みずほは25年度を最終年度とする中期経営計画で、連結業務純益1兆1000億円、純利益7000億円台半ば、連結自己資本利益率(ROE)8%超とする目標を掲げたが、いずれも24年度に1年前倒しで達成する見通しだ。すでに26年度からの次期中計に向けた新たな目標の策定に入っているが、リテール事業の強化策など課題も残る。金利のある世界の到来で新たな経営環境に直面する中、25年度は次期中計に向けた土台を作る1年となる。

三井住友FG:銀行会長に子会社社長が初就任、執行役員登用は実力本位

三井住友フィナンシャルグループ(FG)は、傘下の三井住友銀行会長に三井住友ファイナンス&リース(SMFL)の橘正喜社長が就くサプライズ人事となった。
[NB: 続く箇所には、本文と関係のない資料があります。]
(* ===== verification/Sbr.v ===== *)
(** * Software bus routing (cfe/modules/sbr)

    The routing table and the map from message identifiers to route identifiers,
    in the two implementations the build can select: a direct table indexed by
    the identifier and an open-addressing hash table.  [Direct] and [Hash] are
    instances of the interface [MsgMap]; the route table operations are shared. *)
From S2P Require Import Prelude Config.

(** ** Identifiers (cfe_sb.h, cfe_sb_msg_id_util.c, private/cfe_sbr.h) *)

Definition CFE_SB_INVALID_MSG_ID : Z := u32 (-1).
Definition CFE_SBR_INVALID_ROUTE_ID : Z := 0.

Definition CFE_SB_IsValidMsgId (MsgId : Z) : bool :=
  negb (MsgId =? CFE_SB_INVALID_MSG_ID) && (MsgId <=? CFE_PLATFORM_SB_HIGHEST_VALID_MSGID).

Definition CFE_SBR_IsValidRouteId (RouteId : Z) : bool :=
  negb (RouteId =? 0) && (RouteId <=? CFE_PLATFORM_SB_MAX_MSG_IDS).

Definition CFE_SBR_ValueToRouteId (Value : Z) : Z := u16 (1 + Value).
Definition CFE_SBR_RouteIdToValue (RouteId : Z) : Z := u16 (RouteId - 1).

(** ** State

    [CFE_SBR_RDATA] and [CFE_SBR_MSGMAP], the module's static data. *)

Record CFE_SBR_RouteEntry_t := mkRouteEntry {
  ListHeadPtr : addr;
  MsgId : Z;
  SeqCnt : Z;
}.

Record SBR := mkSBR {
  RoutingTbl : list CFE_SBR_RouteEntry_t;
  RouteIdxTop : Z;
  MSGMAP : list Z;
}.

#[export] Instance RouteEntry_eta : Eta CFE_SBR_RouteEntry_t := mkEta (λ r,
  mkRouteEntry (ListHeadPtr r) (MsgId r) (SeqCnt r)).
#[export] Instance SBR_eta : Eta SBR := mkEta (λ r,
  mkSBR (RoutingTbl r) (RouteIdxTop r) (MSGMAP r)).

(** Writing an element of the two tables. *)
Definition upd_RoutingTbl (i : Z) (f : CFE_SBR_RouteEntry_t → CFE_SBR_RouteEntry_t) : M SBR unit :=
  tbl ← gets RoutingTbl;
  tbl ← of_option (tbl_upd f i tbl);
  modify (λ s, s <| RoutingTbl := tbl |>).

Definition set_MSGMAP (i RouteId : Z) : M SBR unit :=
  map ← gets MSGMAP;
  map ← of_option (tbl_upd (λ _, RouteId) i map);
  modify (λ s, s <| MSGMAP := map |>).

(** ** Reading the route table (cfe_sbr_route_unsorted.c) *)

Definition CFE_SBR_GetMsgId (RouteId : Z) : M SBR Z :=
  if CFE_SBR_IsValidRouteId RouteId then
    tbl ← gets RoutingTbl;
    e ← tbl_get tbl (CFE_SBR_RouteIdToValue RouteId);
    mret (MsgId e)
  else mret CFE_SB_INVALID_MSG_ID.

(** ** The identifier map

    Init_Map's result is the cleared map; [SetRouteId] returns the number of
    collisions. *)

Class MsgMap := {
  CFE_SBR_Init_Map : list Z;
  CFE_SBR_SetRouteId : Z → Z → M SBR Z;
  CFE_SBR_GetRouteId : Z → M SBR Z;
}.

(** cfe_sbr_map_direct.c *)
Module Direct.

Definition CFE_SBR_MSG_MAP_SIZE : Z := CFE_PLATFORM_SB_HIGHEST_VALID_MSGID + 1.

Definition CFE_SBR_Init_Map : list Z := replicate (Z.to_nat CFE_SBR_MSG_MAP_SIZE) 0.

Definition CFE_SBR_SetRouteId (MsgId RouteId : Z) : M SBR Z :=
  when (CFE_SB_IsValidMsgId MsgId) (set_MSGMAP MsgId RouteId);;
  mret 0.

Definition CFE_SBR_GetRouteId (MsgId : Z) : M SBR Z :=
  if CFE_SB_IsValidMsgId MsgId then
    map ← gets MSGMAP;
    tbl_get map MsgId
  else mret CFE_SBR_INVALID_ROUTE_ID.

End Direct.

(** cfe_sbr_map_hash.c *)
Module Hash.

Definition CFE_SBR_MSG_MAP_SIZE : Z := 4 * CFE_PLATFORM_SB_MAX_MSG_IDS.
Definition CFE_SBR_HASH_MAGIC : Z := 0x45d9f3b.

Definition CFE_SBR_MsgIdHash (MsgId : Z) : Z :=
  let hash := MsgId in
  let hash := u32 (Z.lxor (Z.shiftr hash 16) hash * CFE_SBR_HASH_MAGIC) in
  let hash := u32 (Z.lxor (Z.shiftr hash 16) hash * CFE_SBR_HASH_MAGIC) in
  let hash := Z.lxor (Z.shiftr hash 16) hash in
  Z.land hash (CFE_SBR_MSG_MAP_SIZE - 1).

Definition CFE_SBR_Init_Map : list Z := replicate (Z.to_nat CFE_SBR_MSG_MAP_SIZE) 0.

(** "Increment or loop to start of array" *)
Definition next_hash (hash : Z) : Z := Z.land (u32 (hash + 1)) (CFE_SBR_MSG_MAP_SIZE - 1).

(** The two probe loops; the fuel is the number of cells, and running out of it
    stands for a loop that does not end. *)
Fixpoint set_probe (fuel : nat) (hash collisions : Z) : M SBR (Z * Z) :=
  map ← gets MSGMAP;
  cell ← tbl_get map hash;
  if CFE_SBR_IsValidRouteId cell then
    match fuel with
    | O => undef
    | S fuel => set_probe fuel (next_hash hash) (u32 (collisions + 1))
    end
  else mret (hash, collisions).

Fixpoint get_probe (fuel : nat) (MsgId hash routeid : Z) : M SBR Z :=
  rmsgid ← CFE_SBR_GetMsgId routeid;
  if CFE_SBR_IsValidRouteId routeid && negb (rmsgid =? MsgId) then
    match fuel with
    | O => undef
    | S fuel =>
        let hash := next_hash hash in
        map ← gets MSGMAP;
        routeid ← tbl_get map hash;
        get_probe fuel MsgId hash routeid
    end
  else mret routeid.

Definition CFE_SBR_SetRouteId (MsgId RouteId : Z) : M SBR Z :=
  if CFE_SB_IsValidMsgId MsgId then
    '(hash, collisions) ← set_probe (Z.to_nat CFE_SBR_MSG_MAP_SIZE) (CFE_SBR_MsgIdHash MsgId) 0;
    set_MSGMAP hash RouteId;;
    mret collisions
  else mret 0.

Definition CFE_SBR_GetRouteId (MsgId : Z) : M SBR Z :=
  if CFE_SB_IsValidMsgId MsgId then
    let hash := CFE_SBR_MsgIdHash MsgId in
    map ← gets MSGMAP;
    routeid ← tbl_get map hash;
    get_probe (Z.to_nat CFE_SBR_MSG_MAP_SIZE) MsgId hash routeid
  else mret CFE_SBR_INVALID_ROUTE_ID.

End Hash.

Definition DirectMap : MsgMap := {|
  CFE_SBR_Init_Map := Direct.CFE_SBR_Init_Map;
  CFE_SBR_SetRouteId := Direct.CFE_SBR_SetRouteId;
  CFE_SBR_GetRouteId := Direct.CFE_SBR_GetRouteId;
|}.

Definition HashMap : MsgMap := {|
  CFE_SBR_Init_Map := Hash.CFE_SBR_Init_Map;
  CFE_SBR_SetRouteId := Hash.CFE_SBR_SetRouteId;
  CFE_SBR_GetRouteId := Hash.CFE_SBR_GetRouteId;
|}.

(** ** The route table (cfe_sbr_route_unsorted.c) *)

Section routes.
Context `{MsgMap}.

Definition CFE_SBR_Init : SBR :=
  mkSBR (replicate (Z.to_nat CFE_PLATFORM_SB_MAX_MSG_IDS) (mkRouteEntry NULL CFE_SB_INVALID_MSG_ID 0))
    0 CFE_SBR_Init_Map.

(** The result pair is the route id and the value written through CollisionsPtr. *)
Definition CFE_SBR_AddRoute (MsgId : Z) (CollisionsPtr : ptr Z) : M SBR (Z * ptr Z) :=
  top ← gets RouteIdxTop;
  '(routeid, collisions) ←
    (if CFE_SB_IsValidMsgId MsgId && (top <? CFE_PLATFORM_SB_MAX_MSG_IDS) then
       let routeid := CFE_SBR_ValueToRouteId top in
       collisions ← CFE_SBR_SetRouteId MsgId routeid;
       upd_RoutingTbl top (λ e, mkRouteEntry (ListHeadPtr e) MsgId (SeqCnt e));;
       modify (λ s, s <| RouteIdxTop := u16 (top + 1) |>);;
       mret (routeid, collisions)
     else mret (CFE_SBR_INVALID_ROUTE_ID, 0));
  mret (routeid, (λ _, collisions) <$> CollisionsPtr).

Definition CFE_SBR_GetDestListHeadPtr (RouteId : Z) : M SBR addr :=
  if CFE_SBR_IsValidRouteId RouteId then
    tbl ← gets RoutingTbl;
    e ← tbl_get tbl (CFE_SBR_RouteIdToValue RouteId);
    mret (ListHeadPtr e)
  else mret NULL.

Definition CFE_SBR_SetDestListHeadPtr (RouteId : Z) (DestPtr : addr) : M SBR unit :=
  when (CFE_SBR_IsValidRouteId RouteId)
    (upd_RoutingTbl (CFE_SBR_RouteIdToValue RouteId) (λ e, e <| ListHeadPtr := DestPtr |>)).

Definition CFE_SBR_IncrementSequenceCounter (RouteId : Z) : M SBR unit :=
  when (CFE_SBR_IsValidRouteId RouteId)
    (upd_RoutingTbl (CFE_SBR_RouteIdToValue RouteId) (λ e, e <| SeqCnt ::= λ c, u16 (c + 1) |>)).

Definition CFE_SBR_GetSequenceCounter (RouteId : Z) : M SBR Z :=
  if CFE_SBR_IsValidRouteId RouteId then
    tbl ← gets RoutingTbl;
    e ← tbl_get tbl (CFE_SBR_RouteIdToValue RouteId);
    mret (SeqCnt e)
  else mret 0.

End routes.

(** ** Iteration over the routes

    The callback runs in the caller's state [S], of which [top] reads
    RouteIdxTop once, as the code does. *)

Record CFE_SBR_Throttle_t := mkThrottle {
  StartIndex : Z;
  MaxLoop : Z;
  NextIndex : Z;
}.
#[export] Instance Throttle_eta : Eta CFE_SBR_Throttle_t := mkEta (λ r,
  mkThrottle (StartIndex r) (MaxLoop r) (NextIndex r)).

Section foreach.
Context {S : Type} (top : S → Z).

Fixpoint foreach_loop (CallbackPtr : Z → M S unit) (routeidx : Z) (n : nat) : M S unit :=
  match n with
  | O => mret tt
  | Datatypes.S n =>
      CallbackPtr (CFE_SBR_ValueToRouteId routeidx);;
      foreach_loop CallbackPtr (u16 (routeidx + 1)) n
  end.

Definition CFE_SBR_ForEachRouteId (CallbackPtr : Z → M S unit) (ThrottlePtr : ptr CFE_SBR_Throttle_t)
  : M S (ptr CFE_SBR_Throttle_t) :=
  endidx ← gets top;
  let '(startidx, endidx, ThrottlePtr) :=
    match ThrottlePtr with
    | None => (0, endidx, ThrottlePtr)
    | Some t =>
        let startidx := u16 (StartIndex t) in
        if u32 (startidx + MaxLoop t) <? endidx then
          let endidx := u16 (startidx + MaxLoop t) in
          (startidx, endidx, Some (t <| NextIndex := endidx |>))
        else (startidx, endidx, Some (t <| NextIndex := 0 |>))
    end in
  foreach_loop CallbackPtr startidx (Z.to_nat (endidx - startidx));;
  mret ThrottlePtr.

End foreach.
三井住友FGの首脳ポストはFG会長と銀行会長、FG社長と銀行頭取の四つ。橘氏は、FG社長や銀行頭取を経ずに会長に就く初めてのケースとなる。

FGの国部毅会長は特別顧問に退き、銀行の高島誠会長がFG会長に就任、取締役会議長として中島達FG社長率いる執行部門を監督する。

三井住友FGは子会社社長を初めて銀行会長に登用

橘氏は三井住友銀行で取引先企業の問題解決を担当するコーポレート・アドバイザリー本部長や大企業取引のホールセール部門共同統括責任役員を歴任するなど、中堅企業や大企業を中心に担当してきた。副頭取を経て、SMFL社長を務めた。銀行、SMFL時代から一貫して国内の取引先企業と深い関係を築き上げてきた実績がある。銀行の高島会長と福留朗裕頭取はいずれも海外経験が長かったことから、国内取引先とのトップリレーションの強化には橘氏の手腕が必要と判断した。

中島社長をトップにグループの戦略を決めるFGの経営会議役員も大きく入れ替わる。経営会議役員の顔ぶれは4月に発表されるが、15人のうち4人が退任し、人数も増強して若返りを進める見通しだ。26年度からスタートする次期中計の策定と実行は、就任2年目となる中島社長の下で新しいメンバーに委ねられることになる。

将来経営の中枢を担う執行役員人事でも変化の兆しが表れた。銀行の人事登用は入社年次で決まるのが通り相場だが、実力本位を打ち出した。従来であれば、1997年入社年次が執行役員になるが、2年若返って99年入社年次の執行役員が誕生。さらに中途採用や銀行を一度退職して再入社した社員、外国人からも登用するなど、銀行プロパー中心主義から脱却し、グループ全体から幅広く人材を起用する方向性が示された。